**EXERCISE OBJECTIVE**
For this exercise, restate the data below with no change at all.

____ MATERIAL SUPPLIED

(* ===== verification/ServerClients.v ===== *)
(** * ServerClients: clients of the server come and go without dangling pointers *)

From S2P Require Import Prelude NtTypes Monads LocalTypes Json JsonParser JsonRoundTrip.
From S2P Require Import Events WireEncoder4.
From S2P Require Import Mpack WireDecoder4 WireConnection4 NetworkQueue.
From S2P Require Import UidVector.
From S2P Require Import ServerTypes ServerImpl ServerCore ServerTopics ServerSafety.
Local Open Scope Z_scope.

(** ** Cores *)

Section Cores.
Context {JF : JsonFloat}.
Implicit Types C : Core.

________

**RESULT OF THIS TASK**
(* ===== verification/ServerClients.v ===== *)
(** * ServerClients: clients of the server come and go without dangling pointers *)

From S2P Require Import Prelude NtTypes Monads LocalTypes Json JsonParser JsonRoundTrip.
From S2P Require Import Events WireEncoder4.
From S2P Require Import Mpack WireDecoder4 WireConnection4 NetworkQueue.
From S2P Require Import UidVector.
From S2P Require Import ServerTypes ServerImpl ServerCore ServerTopics ServerSafety.
Local Open Scope Z_scope.

(** ** Cores *)

Section Cores.
Context {JF : JsonFloat}.
Implicit Types C : Core.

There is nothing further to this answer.